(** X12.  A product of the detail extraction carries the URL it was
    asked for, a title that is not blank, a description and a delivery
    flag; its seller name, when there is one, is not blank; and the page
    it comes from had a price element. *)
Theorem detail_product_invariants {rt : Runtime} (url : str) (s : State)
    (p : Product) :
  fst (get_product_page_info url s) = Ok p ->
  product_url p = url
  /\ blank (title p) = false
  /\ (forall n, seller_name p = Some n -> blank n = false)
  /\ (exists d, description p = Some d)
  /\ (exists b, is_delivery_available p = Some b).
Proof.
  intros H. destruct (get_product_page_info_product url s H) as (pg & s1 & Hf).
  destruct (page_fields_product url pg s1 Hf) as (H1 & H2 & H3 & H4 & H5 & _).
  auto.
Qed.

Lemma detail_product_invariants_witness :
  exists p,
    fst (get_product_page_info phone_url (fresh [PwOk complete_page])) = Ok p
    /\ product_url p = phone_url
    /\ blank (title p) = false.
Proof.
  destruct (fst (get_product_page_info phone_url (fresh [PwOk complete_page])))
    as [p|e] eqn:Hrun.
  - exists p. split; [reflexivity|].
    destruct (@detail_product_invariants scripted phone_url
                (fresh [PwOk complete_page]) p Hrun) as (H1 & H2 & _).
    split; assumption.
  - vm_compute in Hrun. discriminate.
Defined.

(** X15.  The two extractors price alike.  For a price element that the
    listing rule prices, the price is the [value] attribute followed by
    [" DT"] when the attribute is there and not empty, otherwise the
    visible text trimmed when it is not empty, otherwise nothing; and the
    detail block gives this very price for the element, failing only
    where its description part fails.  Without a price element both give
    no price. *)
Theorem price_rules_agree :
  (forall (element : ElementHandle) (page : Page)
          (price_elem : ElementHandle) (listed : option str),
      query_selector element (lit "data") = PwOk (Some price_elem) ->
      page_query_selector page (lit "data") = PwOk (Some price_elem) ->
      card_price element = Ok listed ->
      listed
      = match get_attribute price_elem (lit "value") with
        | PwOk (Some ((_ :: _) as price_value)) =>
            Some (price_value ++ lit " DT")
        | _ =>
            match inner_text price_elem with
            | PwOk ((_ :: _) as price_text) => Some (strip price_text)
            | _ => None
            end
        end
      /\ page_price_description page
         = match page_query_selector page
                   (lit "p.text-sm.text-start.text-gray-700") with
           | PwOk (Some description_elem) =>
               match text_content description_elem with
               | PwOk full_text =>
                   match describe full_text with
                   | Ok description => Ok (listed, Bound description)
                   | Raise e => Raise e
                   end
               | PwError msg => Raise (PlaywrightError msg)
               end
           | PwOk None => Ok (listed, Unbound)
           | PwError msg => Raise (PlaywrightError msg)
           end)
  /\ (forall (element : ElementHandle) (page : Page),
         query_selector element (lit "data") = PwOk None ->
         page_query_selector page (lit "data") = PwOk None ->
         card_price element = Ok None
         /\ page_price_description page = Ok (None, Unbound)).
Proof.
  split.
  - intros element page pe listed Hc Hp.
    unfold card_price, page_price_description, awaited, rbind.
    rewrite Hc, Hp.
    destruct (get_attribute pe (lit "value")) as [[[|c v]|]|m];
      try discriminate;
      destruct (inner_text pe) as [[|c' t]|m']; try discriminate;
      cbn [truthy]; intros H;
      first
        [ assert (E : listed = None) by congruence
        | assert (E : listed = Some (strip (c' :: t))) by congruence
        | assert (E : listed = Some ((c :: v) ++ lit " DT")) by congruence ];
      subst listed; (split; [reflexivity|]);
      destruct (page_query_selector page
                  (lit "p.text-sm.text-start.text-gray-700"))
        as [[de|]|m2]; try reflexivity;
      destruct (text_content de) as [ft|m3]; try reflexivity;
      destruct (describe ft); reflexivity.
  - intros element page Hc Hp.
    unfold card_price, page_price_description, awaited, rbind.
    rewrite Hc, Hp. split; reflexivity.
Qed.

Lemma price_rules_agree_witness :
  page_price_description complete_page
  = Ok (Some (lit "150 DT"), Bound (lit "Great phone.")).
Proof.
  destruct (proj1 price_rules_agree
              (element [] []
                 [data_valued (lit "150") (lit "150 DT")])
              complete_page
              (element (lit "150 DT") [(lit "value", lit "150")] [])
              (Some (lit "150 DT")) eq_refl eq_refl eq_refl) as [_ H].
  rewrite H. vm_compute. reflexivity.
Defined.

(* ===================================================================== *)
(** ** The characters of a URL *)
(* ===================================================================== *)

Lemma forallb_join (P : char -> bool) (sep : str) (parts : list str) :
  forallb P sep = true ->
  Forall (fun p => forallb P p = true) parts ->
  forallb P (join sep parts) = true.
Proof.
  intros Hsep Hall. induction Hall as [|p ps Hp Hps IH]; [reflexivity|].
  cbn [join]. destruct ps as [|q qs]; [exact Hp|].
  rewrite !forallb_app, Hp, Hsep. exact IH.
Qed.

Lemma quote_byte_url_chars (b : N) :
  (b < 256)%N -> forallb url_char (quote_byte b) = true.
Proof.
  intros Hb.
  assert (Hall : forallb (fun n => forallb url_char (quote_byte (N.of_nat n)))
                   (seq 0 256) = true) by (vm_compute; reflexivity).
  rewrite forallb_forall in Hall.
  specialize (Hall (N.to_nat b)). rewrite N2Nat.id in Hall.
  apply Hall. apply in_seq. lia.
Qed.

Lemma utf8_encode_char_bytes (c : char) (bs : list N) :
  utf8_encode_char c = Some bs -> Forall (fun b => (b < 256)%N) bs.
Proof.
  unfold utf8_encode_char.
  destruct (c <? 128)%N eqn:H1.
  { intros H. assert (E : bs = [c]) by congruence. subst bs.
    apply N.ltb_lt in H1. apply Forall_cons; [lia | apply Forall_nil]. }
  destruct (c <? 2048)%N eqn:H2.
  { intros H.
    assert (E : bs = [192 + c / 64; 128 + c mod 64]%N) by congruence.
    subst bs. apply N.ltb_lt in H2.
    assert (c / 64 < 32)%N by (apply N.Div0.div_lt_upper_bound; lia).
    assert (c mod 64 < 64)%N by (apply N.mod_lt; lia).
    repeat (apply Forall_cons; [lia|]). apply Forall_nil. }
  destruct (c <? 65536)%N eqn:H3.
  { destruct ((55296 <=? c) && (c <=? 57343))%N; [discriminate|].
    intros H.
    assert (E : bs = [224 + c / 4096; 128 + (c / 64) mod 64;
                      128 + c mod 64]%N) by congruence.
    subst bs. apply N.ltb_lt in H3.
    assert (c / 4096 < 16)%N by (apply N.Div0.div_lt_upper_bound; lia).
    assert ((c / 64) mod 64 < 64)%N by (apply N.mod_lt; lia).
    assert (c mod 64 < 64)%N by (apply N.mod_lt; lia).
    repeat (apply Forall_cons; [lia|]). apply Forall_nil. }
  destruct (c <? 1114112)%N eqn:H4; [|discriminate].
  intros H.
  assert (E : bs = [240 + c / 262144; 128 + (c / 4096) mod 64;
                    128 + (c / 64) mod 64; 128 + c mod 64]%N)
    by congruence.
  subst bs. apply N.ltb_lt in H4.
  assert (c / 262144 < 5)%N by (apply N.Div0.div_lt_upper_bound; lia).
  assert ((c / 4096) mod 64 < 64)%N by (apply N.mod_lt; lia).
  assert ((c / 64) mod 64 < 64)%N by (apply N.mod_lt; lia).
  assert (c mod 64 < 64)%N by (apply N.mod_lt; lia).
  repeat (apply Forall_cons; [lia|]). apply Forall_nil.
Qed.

---

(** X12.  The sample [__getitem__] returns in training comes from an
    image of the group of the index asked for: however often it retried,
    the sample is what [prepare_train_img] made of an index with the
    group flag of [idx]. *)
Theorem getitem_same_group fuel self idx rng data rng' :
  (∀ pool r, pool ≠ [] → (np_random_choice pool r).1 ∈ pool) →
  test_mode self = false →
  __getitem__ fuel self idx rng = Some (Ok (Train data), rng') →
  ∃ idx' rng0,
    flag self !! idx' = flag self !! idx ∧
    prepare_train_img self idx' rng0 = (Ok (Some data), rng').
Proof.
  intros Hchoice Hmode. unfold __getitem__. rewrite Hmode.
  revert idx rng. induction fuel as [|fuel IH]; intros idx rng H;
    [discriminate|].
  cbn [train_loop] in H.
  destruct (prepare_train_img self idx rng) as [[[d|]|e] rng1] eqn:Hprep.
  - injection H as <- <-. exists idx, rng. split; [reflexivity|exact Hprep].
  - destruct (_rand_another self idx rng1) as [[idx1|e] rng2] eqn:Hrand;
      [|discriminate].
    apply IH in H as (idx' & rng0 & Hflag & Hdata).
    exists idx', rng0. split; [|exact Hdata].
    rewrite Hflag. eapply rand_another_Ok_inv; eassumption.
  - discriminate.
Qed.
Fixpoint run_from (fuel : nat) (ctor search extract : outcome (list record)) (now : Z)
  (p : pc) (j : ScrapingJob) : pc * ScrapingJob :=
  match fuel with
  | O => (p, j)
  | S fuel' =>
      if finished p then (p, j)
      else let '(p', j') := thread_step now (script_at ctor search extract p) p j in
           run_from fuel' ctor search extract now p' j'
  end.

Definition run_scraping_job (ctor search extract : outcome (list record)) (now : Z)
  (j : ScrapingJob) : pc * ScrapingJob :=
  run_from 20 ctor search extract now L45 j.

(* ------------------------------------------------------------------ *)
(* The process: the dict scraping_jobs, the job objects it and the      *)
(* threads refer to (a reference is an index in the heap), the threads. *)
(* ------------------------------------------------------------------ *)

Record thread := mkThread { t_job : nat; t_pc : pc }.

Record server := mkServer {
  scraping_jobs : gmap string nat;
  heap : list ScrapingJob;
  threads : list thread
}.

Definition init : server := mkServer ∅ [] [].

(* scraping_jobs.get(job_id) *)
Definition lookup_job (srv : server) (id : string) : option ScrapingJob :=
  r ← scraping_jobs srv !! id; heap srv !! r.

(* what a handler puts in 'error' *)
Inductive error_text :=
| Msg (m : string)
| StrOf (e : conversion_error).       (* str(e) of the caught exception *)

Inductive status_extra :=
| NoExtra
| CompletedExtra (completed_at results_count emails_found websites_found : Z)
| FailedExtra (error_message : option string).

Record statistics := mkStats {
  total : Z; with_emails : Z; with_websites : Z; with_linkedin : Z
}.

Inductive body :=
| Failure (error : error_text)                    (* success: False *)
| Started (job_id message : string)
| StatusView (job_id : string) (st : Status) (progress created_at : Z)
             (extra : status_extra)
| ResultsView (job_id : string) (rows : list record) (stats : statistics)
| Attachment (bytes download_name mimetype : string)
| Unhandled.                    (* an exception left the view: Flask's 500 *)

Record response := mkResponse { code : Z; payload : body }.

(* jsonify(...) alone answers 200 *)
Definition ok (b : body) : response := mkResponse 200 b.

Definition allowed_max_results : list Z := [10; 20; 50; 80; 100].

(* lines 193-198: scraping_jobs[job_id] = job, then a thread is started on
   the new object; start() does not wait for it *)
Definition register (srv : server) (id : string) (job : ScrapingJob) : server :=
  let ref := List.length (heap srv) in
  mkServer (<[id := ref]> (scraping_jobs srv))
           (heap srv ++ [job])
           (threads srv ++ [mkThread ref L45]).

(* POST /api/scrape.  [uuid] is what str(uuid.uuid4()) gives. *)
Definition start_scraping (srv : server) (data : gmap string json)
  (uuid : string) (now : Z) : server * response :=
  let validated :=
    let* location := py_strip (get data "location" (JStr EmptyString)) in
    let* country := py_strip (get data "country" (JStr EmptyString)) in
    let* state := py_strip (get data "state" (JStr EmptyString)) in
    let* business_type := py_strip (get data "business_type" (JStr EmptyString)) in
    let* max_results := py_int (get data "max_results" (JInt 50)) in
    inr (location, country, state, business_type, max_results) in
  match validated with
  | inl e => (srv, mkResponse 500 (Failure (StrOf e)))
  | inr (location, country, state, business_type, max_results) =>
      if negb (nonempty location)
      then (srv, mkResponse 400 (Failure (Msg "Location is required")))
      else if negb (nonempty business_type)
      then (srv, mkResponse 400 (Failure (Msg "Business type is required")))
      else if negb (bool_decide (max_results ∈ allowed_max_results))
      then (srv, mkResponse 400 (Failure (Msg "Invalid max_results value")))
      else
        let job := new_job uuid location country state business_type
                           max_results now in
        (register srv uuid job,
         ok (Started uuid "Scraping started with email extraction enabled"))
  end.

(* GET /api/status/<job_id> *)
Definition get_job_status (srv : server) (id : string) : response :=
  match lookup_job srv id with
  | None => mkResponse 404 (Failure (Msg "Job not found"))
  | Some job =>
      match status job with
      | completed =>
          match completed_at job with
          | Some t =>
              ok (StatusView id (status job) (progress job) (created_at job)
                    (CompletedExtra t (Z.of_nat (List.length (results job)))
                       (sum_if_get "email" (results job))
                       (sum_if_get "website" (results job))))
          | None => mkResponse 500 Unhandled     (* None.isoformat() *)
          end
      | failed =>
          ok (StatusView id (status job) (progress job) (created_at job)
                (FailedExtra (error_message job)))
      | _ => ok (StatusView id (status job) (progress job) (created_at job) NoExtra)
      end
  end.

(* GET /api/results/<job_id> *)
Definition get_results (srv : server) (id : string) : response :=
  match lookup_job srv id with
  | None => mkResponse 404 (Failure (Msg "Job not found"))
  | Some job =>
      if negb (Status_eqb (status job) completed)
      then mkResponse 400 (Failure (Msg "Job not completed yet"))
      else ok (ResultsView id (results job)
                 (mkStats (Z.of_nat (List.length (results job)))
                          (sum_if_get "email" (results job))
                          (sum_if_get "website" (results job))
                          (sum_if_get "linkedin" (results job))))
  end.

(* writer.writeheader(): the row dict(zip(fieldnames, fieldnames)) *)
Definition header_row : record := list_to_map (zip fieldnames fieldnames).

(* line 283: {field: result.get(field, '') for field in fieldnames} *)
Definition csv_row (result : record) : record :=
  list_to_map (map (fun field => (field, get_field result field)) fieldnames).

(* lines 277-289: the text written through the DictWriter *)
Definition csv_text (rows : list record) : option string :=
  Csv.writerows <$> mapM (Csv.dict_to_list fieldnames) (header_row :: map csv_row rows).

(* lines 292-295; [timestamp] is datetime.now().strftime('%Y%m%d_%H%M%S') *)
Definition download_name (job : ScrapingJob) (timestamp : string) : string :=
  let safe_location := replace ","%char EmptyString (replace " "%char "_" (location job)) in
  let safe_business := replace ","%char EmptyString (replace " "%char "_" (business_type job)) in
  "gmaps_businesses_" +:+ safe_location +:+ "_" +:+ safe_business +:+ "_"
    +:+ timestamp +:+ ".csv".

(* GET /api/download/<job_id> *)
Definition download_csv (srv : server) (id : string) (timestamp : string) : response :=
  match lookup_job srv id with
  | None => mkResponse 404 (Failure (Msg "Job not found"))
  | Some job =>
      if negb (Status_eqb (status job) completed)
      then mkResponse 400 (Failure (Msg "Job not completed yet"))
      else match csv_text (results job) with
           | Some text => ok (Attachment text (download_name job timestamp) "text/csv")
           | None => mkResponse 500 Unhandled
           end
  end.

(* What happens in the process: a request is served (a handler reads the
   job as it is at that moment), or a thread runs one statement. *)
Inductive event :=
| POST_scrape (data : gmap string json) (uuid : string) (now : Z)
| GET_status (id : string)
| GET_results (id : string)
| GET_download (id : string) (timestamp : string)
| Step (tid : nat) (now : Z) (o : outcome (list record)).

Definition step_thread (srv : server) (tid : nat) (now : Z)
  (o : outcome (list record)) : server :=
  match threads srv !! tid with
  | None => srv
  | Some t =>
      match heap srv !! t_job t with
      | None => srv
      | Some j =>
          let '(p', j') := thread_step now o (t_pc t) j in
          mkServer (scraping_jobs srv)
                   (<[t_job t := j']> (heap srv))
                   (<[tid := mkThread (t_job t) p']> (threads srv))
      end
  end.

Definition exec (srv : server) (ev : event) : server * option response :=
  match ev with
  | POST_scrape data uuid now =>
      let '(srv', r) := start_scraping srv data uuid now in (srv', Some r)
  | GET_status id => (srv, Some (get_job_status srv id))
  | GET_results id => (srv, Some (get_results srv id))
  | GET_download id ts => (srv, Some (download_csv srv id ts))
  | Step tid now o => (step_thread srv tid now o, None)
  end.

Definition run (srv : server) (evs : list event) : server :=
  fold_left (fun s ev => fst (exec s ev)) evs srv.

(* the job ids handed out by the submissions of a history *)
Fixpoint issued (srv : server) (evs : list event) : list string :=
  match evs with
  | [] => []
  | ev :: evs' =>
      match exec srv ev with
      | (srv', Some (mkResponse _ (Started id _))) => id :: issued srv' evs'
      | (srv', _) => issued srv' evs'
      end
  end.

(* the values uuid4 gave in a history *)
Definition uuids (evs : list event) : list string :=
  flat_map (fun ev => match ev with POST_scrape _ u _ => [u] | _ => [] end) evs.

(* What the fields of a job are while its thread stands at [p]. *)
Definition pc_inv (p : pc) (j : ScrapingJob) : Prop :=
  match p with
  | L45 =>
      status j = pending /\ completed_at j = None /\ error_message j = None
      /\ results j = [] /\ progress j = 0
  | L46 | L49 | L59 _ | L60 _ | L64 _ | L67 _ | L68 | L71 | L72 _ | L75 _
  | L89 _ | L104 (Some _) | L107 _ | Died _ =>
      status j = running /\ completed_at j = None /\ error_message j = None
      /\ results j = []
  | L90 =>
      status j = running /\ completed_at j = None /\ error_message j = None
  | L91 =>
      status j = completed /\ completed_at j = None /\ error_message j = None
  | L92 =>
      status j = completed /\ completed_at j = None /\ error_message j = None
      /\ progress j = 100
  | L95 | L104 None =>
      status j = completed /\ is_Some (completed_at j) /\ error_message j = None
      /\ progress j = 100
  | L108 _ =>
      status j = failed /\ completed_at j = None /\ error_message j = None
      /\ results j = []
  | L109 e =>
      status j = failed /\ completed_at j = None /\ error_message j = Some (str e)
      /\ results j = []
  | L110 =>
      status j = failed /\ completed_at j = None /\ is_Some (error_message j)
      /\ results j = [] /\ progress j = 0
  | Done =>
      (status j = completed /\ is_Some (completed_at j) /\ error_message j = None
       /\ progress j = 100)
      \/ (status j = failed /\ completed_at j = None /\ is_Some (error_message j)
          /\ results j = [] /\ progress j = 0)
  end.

...

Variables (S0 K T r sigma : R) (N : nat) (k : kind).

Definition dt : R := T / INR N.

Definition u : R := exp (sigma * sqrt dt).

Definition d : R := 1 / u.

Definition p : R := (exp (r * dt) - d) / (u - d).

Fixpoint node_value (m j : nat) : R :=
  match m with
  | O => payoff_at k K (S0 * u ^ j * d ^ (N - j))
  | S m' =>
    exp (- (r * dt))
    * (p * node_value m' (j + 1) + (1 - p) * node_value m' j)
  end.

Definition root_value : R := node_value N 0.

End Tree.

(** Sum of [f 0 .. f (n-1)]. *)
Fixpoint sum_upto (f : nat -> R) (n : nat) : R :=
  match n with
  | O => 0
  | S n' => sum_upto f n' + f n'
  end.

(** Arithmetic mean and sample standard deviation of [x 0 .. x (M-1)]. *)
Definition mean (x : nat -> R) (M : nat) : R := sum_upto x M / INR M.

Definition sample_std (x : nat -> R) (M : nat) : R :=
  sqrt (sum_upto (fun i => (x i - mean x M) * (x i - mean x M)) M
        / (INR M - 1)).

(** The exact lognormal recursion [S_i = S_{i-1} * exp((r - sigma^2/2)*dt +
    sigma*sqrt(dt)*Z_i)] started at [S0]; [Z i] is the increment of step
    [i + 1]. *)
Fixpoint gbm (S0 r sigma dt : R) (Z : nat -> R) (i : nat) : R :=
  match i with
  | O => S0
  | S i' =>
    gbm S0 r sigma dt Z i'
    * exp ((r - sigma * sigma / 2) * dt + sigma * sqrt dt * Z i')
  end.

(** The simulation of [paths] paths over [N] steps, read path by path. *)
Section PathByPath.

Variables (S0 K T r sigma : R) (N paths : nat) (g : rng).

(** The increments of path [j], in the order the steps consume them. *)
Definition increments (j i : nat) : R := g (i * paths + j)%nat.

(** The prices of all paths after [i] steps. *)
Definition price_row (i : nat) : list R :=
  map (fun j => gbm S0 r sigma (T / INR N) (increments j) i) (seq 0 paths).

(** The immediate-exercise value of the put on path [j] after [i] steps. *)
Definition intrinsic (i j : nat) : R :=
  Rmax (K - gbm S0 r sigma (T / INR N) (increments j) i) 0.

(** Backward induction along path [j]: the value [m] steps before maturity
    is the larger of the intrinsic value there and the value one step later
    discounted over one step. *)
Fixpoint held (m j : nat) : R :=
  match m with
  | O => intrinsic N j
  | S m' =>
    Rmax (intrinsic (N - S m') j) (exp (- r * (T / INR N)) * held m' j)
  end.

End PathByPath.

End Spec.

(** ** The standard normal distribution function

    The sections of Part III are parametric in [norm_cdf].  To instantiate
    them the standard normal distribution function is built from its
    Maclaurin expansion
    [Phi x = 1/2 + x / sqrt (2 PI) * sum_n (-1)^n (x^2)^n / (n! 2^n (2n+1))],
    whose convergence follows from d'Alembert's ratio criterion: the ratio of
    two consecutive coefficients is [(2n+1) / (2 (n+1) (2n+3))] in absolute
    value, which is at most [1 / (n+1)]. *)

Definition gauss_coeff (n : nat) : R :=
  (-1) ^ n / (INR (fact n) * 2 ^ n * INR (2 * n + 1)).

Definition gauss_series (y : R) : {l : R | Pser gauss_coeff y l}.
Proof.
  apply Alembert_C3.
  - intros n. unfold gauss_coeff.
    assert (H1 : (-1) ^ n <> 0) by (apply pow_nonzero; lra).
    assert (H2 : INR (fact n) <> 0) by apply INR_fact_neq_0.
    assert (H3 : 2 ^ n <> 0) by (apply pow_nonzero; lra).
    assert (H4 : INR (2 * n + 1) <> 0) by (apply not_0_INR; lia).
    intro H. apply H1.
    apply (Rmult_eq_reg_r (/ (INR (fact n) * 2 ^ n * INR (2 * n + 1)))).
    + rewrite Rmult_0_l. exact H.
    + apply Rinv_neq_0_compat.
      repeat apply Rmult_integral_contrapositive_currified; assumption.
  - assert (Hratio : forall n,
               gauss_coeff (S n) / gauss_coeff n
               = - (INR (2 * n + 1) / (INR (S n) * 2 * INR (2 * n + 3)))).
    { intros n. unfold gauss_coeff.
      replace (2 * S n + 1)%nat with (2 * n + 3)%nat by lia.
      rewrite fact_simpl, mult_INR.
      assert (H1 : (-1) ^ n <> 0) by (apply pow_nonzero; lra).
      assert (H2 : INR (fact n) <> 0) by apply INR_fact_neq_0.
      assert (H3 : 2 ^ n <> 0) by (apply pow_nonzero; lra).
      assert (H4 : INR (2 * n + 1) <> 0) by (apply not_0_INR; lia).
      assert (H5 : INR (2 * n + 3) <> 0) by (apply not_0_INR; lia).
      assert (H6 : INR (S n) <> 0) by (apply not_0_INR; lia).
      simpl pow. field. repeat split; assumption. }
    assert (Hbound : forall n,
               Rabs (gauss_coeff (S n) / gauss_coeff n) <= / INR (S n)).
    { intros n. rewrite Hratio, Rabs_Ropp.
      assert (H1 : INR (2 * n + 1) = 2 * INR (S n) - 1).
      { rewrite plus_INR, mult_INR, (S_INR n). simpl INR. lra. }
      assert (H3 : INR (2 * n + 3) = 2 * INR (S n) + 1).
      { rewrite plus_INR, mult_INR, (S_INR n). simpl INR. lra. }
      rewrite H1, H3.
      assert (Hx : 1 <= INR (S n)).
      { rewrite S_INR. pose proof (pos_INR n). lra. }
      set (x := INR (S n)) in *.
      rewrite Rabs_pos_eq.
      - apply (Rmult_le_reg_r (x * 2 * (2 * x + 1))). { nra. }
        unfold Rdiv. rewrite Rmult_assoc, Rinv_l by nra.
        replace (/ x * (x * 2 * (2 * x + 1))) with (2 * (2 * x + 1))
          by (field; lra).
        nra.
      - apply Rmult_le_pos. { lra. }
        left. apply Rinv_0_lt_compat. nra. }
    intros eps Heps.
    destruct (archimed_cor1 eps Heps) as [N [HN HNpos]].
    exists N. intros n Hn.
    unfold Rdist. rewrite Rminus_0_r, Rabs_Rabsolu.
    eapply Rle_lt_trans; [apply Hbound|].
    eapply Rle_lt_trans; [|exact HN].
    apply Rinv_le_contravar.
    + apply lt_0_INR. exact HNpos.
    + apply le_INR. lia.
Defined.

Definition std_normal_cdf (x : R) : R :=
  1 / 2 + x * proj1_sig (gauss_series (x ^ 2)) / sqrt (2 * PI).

### What you need to do
State how many lines in the listing above contain the word "function", giving only the number.

### Task solution
2